Both HA and LA soccer players show a
significant decrease in peak oxygen consumption (VO2peak)
at high altitude. This is consistent with many previous studies (1-4).
In addition, all players tested showed a decrement in the estimated RFE
over 20 min of first half match play. Time motion studies have been
used in the past to show a significant decline in physical activity level
(and presumably EE) near the end of a football match related to player
fatigue (21,22). In this study
we used a HR monitoring technique, similar to that applied in a previous
study of football match performance (13), which should
give a better estimate of EE than is possible in a time motion study.
However, the RFE estimated in this study was based on a HR-VO2
curve established from cycle ergometer rather than treadmill exercise.
Clearly, treadmill exercise more closely approximates football match activity.
Despite this, the estimate appears to have internal validity for EE comparisons
between environments. While total match EE was not measured, the
significant decrease in the RFE is consistent with the overall decrease
in physical work capacity experienced at high altitude. The decrease
observed is also consistent with time motion studies that showed a decrease
in physical activity during soccer matches played in the heat and at moderate
altitude during the 1986 Mexico World Cup (23,24).
Previous studies have demonstrated a
significant relationship between maximal oxygen uptake and both the running
distance covered during a game (25,26) and the number
of sprints attempted by a player (26). Such findings
have clear implications for football match performance at high altitude,
where a large decrease in aerobic capacity is to be expected for all football
players, whether acclimatized or not. What remains difficult to quantify,
of course, is the relative disadvantage of playing at high altitude in
a non-acclimatized versus acclimatized state. The VO2peak
decrement was large for both player groups, but it was clearly larger in
non-acclimatized players (~20% versus ~13%). While the difference
between groups in this respect is small compared to the overall effect
of high altitude on aerobic capacity, this difference may be important
to football match performance. Consider a recent training intervention
study of elite junior Norwegian football players (27).

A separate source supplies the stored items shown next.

Lemma stop_quietly_returns b s : collectors_ok s ->
  exists s', stop_quietly sv b s = Some (Ret tt, s') /\ collectors_ok s' /\ fleet s' = fleet s.
Proof using stop_returns.
  intros Hok. unfold stop_quietly. destruct (stoppable sv b); [|by exists s].
  unfold except, outside. destruct (stop_returns b (world s)) as ([[]|e] & w & ->);
    exists (set_world sv w s); (split; [done|]); (split; [by apply set_world_ok|done]).
Qed.

(** The launcher's verdict and its clean-up.  With at least one loss on each side, the end
    of the launcher never blocks.  Either it exits, with status zero exactly when no dispatched
    loss is NaN, the last one is below the first and each is within the tolerance of the
    golden one; then every device has ended, the collector's thread has ended and its file is
    closed, even if stopping the emulator raises.  Or a device that was killed outlived its
    time limit: then the launcher raises before the verdict is told. *)
Theorem single_run_concludes rtol b golden dispatched s :
  collectors_ok s -> dispatched <> [] -> golden <> [] ->
  exists v r s', judge rtol dispatched golden = Ret v /\
    conclude sv rtol b golden dispatched s = Some (r, s') /\
    match r with
    | Ret status =>
        (status = 0 \/ status = 1) /\
        (status = 0 <-> Forall (fun d => is_nan d = false) dispatched /\
           (exists d0 d1, head dispatched = Some d0 /\ last dispatched = Some d1 /\ flt d1 d0 = true) /\
           Forall (fun dg => within rtol dg = true) (zip dispatched golden)) /\
        fleet s' = [] /\ all_exited exited (fleet s) (world s') /\ all_stopped s'
    | Raise e => is_TimeoutExpired e = true /\ fleet s' = fleet s
    end.
Proof using All.
  intros Hok Hd Hg. destruct (judge_returns rtol dispatched golden Hd Hg) as [v Hv].
  exists v. unfold conclude, mbind at 1, B_bind at 1, pure at 1. rewrite Hv.
  destruct (stop_quietly_returns b s Hok) as (s1 & Hs1 & Hok1 & Hf1).
  unfold mbind at 1, B_bind at 1. rewrite Hs1.
  destruct (end_fleet_ends s1 Hok1) as (r & s2 & He & Hok2 & Hr).
  unfold mbind at 1, B_bind at 1. rewrite He. rewrite Hf1 in Hr.
  destruct r as [u|e]; [|by exists (Raise e), s2].
  destruct (stop_collector_stops file_errors s2 Hok2) as (s3 & Hs3 & Hst & Hw & Hf & _).
  unfold mbind at 1, B_bind at 1. rewrite Hs3. exists (Ret (if passes v then 0 else 1)), s3.
  split; [done|]. split; [done|]. split; [destruct (passes v); auto|].
  split; [|destruct Hr as [Hfl Hr]; by rewrite Hf, Hw].
  rewrite <- (judged rtol dispatched golden v Hv). by destruct (passes v).
Qed.
End concluding.

(** ** A run

    The wide layer stays native, the narrow one is dispatched. *)
#[local] Existing Instance Hooks.mat_tensor.
#[local] Existing Instance Hooks.eager_backend.
#[local] Existing Instance Hooks.eager_contract.
#[local] Existing Instance Hooks.mat_laws.
#[local] Existing Instance Hooks.demo_clock.
#[local] Existing Instance TorchBackend.demo_cuda.

Definition demo_linear (self : Linear Hooks.mat) (inp : Hooks.mat) : outcome Hooks.mat :=
  c ← Hooks.matmul inp (Hooks.transpose (weight self)); Hooks.with_bias c (bias self).
Definition demo_layer (n : Z) : Linear Hooks.mat := mk_Linear Hooks.demo_w None 2 n.

Lemma restricted_layer_exact_witness :
  Hooks.holding [] Hooks.plain_hooks /\
  match restricted_linear_forward demo_linear (demo_layer 2) Hooks.demo_x Hooks.plain_hooks with
  | (Ret r, b') => Hooks.mat_equal r (Hooks.of_lists 2 2 [[2; 19]; [4; 43]]) = true
  | (Raise _, _) => False
  end.
Proof.
  split; [exact Hooks.plain_holding|].
  epose proof (restricted_layer_exact demo_linear (fun _ _ => eq_refl) (demo_layer 2) Hooks.demo_x _ []
    Hooks.plain_hooks Hooks.plain_holding eq_refl eq_refl) as H.
  destruct (restricted_linear_forward _ _ _ _) as [[r|e] b'].
  - destruct H as [-> _]. vm_compute. reflexivity.
  - destruct H as [_ H]. discriminate H.
Defined.

(** A model of one parameter, its own loss, whose gradient is one; the optimizer subtracts the
    gradient and counts its steps. *)
Definition toy_learner {Out} (predicted : Z -> Out) : Learner Z nat Z Z Out Z := {|
  predict := fun _ v _ => predicted v;
  gradient := fun _ => 1;
  no_gradient := 0;
  add_gradient := Z.add;
  fresh_optimizer := fun _ => 0%nat;
  update := fun g v o => (v - g, Datatypes.S o);
|}.

(** A world with such a model, and what [torch.nn.Linear.forward] is bound to *)
Record toy : Type := mk_toy { toy_training : training Z nat Z; bound : linear_forward }.
Definition on_toy (f : training Z nat Z -> training Z nat Z) (w : toy) : toy :=
  mk_toy (f (toy_training w)) (bound w).
Definition toy_trainer {Out} (predicted : Z -> Out) : Trainer toy Z Out Z := {|
  begin_training := fun mode _ => effect (on_toy (fun t => mk_training mode (weights t) 0%nat (gradients t)));
  zero_grad := effect (on_toy (fun t => mk_training (training_mode t) (weights t) (optimizer t) 0));
  model_call := fun _ => now (fun w => (predicted (weights (toy_training w)), w));
  backward := fun _ => effect (on_toy (fun t =>
    mk_training (training_mode t) (weights t) (optimizer t) (gradients t + 1)));
  loss_item := f_of_Z;
  optimizer_step := effect (on_toy (fun t =>
    mk_training (training_mode t) (weights t - gradients t) (Datatypes.S (optimizer t)) (gradients t)));
|}.
Definition toy_weights (v : Z) : toy -> toy :=
  on_toy (fun t => mk_training (training_mode t) v (optimizer t) (gradients t)).

#[local] Instance toy_os : Os nat toy := {|
  popen := fun _ _ _ w => (Raise (RuntimeError "no process"), w);
  poll := fun _ w => (Some 0, w);
  terminate := fun _ w => w;
  kill := fun _ w => w;
  os_wait := fun _ _ w => Some (Some 0, w);
  killpg := fun _ _ w => (Ret tt, w);
|}.
Definition toy_services : Services nat toy unit := {|
  perf_counter := fun w => f_of_Z (weights (toy_training w));
  wall_clock := fun _ => fzero;
  turns := fun _ => 1%nat;
  init_process_group := fun _ _ _ => mret tt;
  is_initialized := fun _ => false;
  destroy_process_group := mret tt;
  barrier := mret tt;
  read_template := mret "";
  write_text := fun _ _ => mret tt;
  Process.start_backend := fun _ _ => mret tt;
  counts_connections := fun _ => true;
  connection_count := fun _ w => (Ret 0, w);
  stoppable := fun _ => true;
  stop_backend := fun _ => mret tt;
  time := fun w => (fzero, w);
  sleep := fun _ w => w;
  cuda_device_count := 0;
  client_config := "config/proxy/cli.ini";
  write_json := fun _ _ => mret tt;
  run_workload := fun _ _ _ => None;
|}.

Definition toy_output (v : Z) : outputs Z unit := mk_outputs (Some v) false None.
Definition toy_args : Args :=
  mk_Args 2 "toy" 2 1 42 1 8 "proxy" 128 None "" (f_lit 5 2) false (Cli.mk_args None (f_of_Z 1) None).
Definition toy_set (f : linear_forward) (w : toy) : toy := mk_toy (toy_training w) f.
Definition toy_vocabularies (_ : string) : option json * option json := (None, Some (JInt 100)).
Definition toy_state (v : Z) : process nat toy unit :=
  initial (mk_toy (mk_training true v 7%nat 5) RestrictedForward).

Lemma toy_implements {Out} (predicted : Z -> Out) :
  implements toy_training (toy_learner predicted) (toy_trainer predicted).
Proof. by split; intros; try (eexists; split; reflexivity). Qed.

Lemma toy_exact : exact_calls toy_set (toy_trainer id) (toy_trainer toy_output)
  (fun sd => effect (toy_weights sd)) (fun name => now (fun w => (toy_vocabularies name, toy_weights 4 w)))
  (toy_learner id) (toy_learner toy_output) id (fun _ => 4) toy_vocabularies toy_training.
Proof.
  split; [apply toy_implements|apply toy_implements|done|..];
    intros; (eexists; split; [reflexivity|done]).
Qed.

Lemma demo_finite : Forall fin [f_of_Z 4; f_of_Z 3; f_of_Z 2].
Proof. repeat constructor; by vm_compute. Qed.

Lemma demo_rtol : pfin (f_lit 5 2).
Proof. apply pfinb_pfin. vm_compute. reflexivity. Qed.

(** Both runs, from different states, lower the loss from four to two. *)
Lemma exact_dispatch_tracks_witness :
  let losses := [f_of_Z 4; f_of_Z 3; f_of_Z 2] in
  (exists s2', dispatched_run (host := Collector.demo_host) toy_services toy_set (toy_trainer id)
     (toy_trainer toy_output) (fun sd => effect (toy_weights sd))
     (fun name => now (fun w => (toy_vocabularies name, toy_weights 4 w))) (fun sd => (sd, 0))
     (fun _ _ => Raise (RuntimeError "unused")) (fun spec => Ret (seed spec))
     (fun _ _ => Raise (RuntimeError "unused")) toy_args true 100 (toy_state 9)
     = Some (Ret losses, s2') /\ weights (toy_training (world s2')) = 1) /\
  judge (f_lit 5 2) losses losses = Ret (mk_verdict false true true fzero).
Proof.
  destruct (exact_dispatch_tracks (host := Collector.demo_host) toy_services toy_set (toy_trainer id)
    (toy_trainer toy_output) (fun sd => effect (toy_weights sd))
    (fun name => now (fun w => (toy_vocabularies name, toy_weights 4 w))) (fun sd => (sd, 0))
    (fun _ _ => Raise (RuntimeError "unused")) (fun spec => Ret (seed spec))
    (fun _ _ => Raise (RuntimeError "unused")) (toy_learner id) (toy_learner toy_output) id
    (fun _ => 4) toy_vocabularies toy_training toy_exact toy_args (toy_state 3) (toy_state 9) true)
    as (_ & Hd & Hj).
  split; [exact Hd|].
  destruct (Hj (f_lit 5 2) (f_of_Z 4) (f_of_Z 2) demo_rtol demo_finite eq_refl eq_refl) as [Hv _].
  etransitivity; [exact Hv|vm_compute; reflexivity].
Defined.

Definition demo_fleet : process nat machine unit := initial (mk_machine [Fleet.mk_process [] true false 0] 4).
Definition demo_running : process nat machine unit := set_fleet [0%nat] demo_fleet.

Lemma demo_polled (p : nat) (w : machine) c : (poll p w).1 = Some c -> ended p (poll p w).2.
Proof. unfold ended. cbn. by destruct (alive_at p w). Qed.
Lemma demo_files n e : Collector.file_call (MetricsHost := Collector.demo_host) n = Raise e ->
  exists m, e = OSError m \/ e = ValueError m.
Proof. cbn. by repeat (destruct n as [|n]; [naive_solver|]). Qed.
Lemma demo_stop (b : unit) (w : machine) : exists r w', stop_backend demo_services b w = Some (r, w').
Proof. by exists (Raise (RuntimeError "still busy")), w. Qed.

(** The end of a run whose emulator refuses to stop *)
Lemma single_run_concludes_witness :
  exists r s', conclude (host := Collector.demo_host) demo_services (f_lit 5 2) tt
                 [f_of_Z 4; f_of_Z 3] [f_of_Z 4; f_of_Z 3] demo_running = Some (r, s') /\
    match r with
    | Ret status => status = 0 /\ fleet s' = [] /\ all_exited ended [0%nat] (world s')
    | Raise e => is_TimeoutExpired e = true
    end.
Proof.
  destruct (single_run_concludes (host := Collector.demo_host) demo_services ended demo_polled demo_files
              demo_stop (f_lit 5 2) tt [f_of_Z 4; f_of_Z 3] [f_of_Z 4; f_of_Z 3] demo_running
              ltac:(discriminate) ltac:(discriminate) ltac:(discriminate))
    as (v & r & s' & _ & Hr & Hs).
  exists r, s'. split; [exact Hr|]. destruct r as [status|e]; [|apply Hs].
  destruct Hs as (_ & [_ Hp] & Hf & He & _). split; [apply Hp|by split].
  split; [by repeat constructor|]. split; [by eexists _, _|]. by repeat constructor.
Defined.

This study showed that a 10% increase in maximal oxygen consumption is
correlated with a 20% increase in the distance covered during a match,
a 100% increase in the number of sprints made during a match, and a 23%
increase in the amount of time that a player is involved with the ball
(27). While this study may be confounded by increased
player motivation after training, the large effects on match performance
observed certainly would imply a disadvantage at high altitude until full
acclimatization is achieved. The issue of advantage or disadvantage
cannot be fully addressed until studies have been conducted to look at
the time course of adaptation and football match performance in non-acclimatized
football players at high altitude. In the present study we looked
at non-acclimatized players within 48 hours of their arrival at high altitude.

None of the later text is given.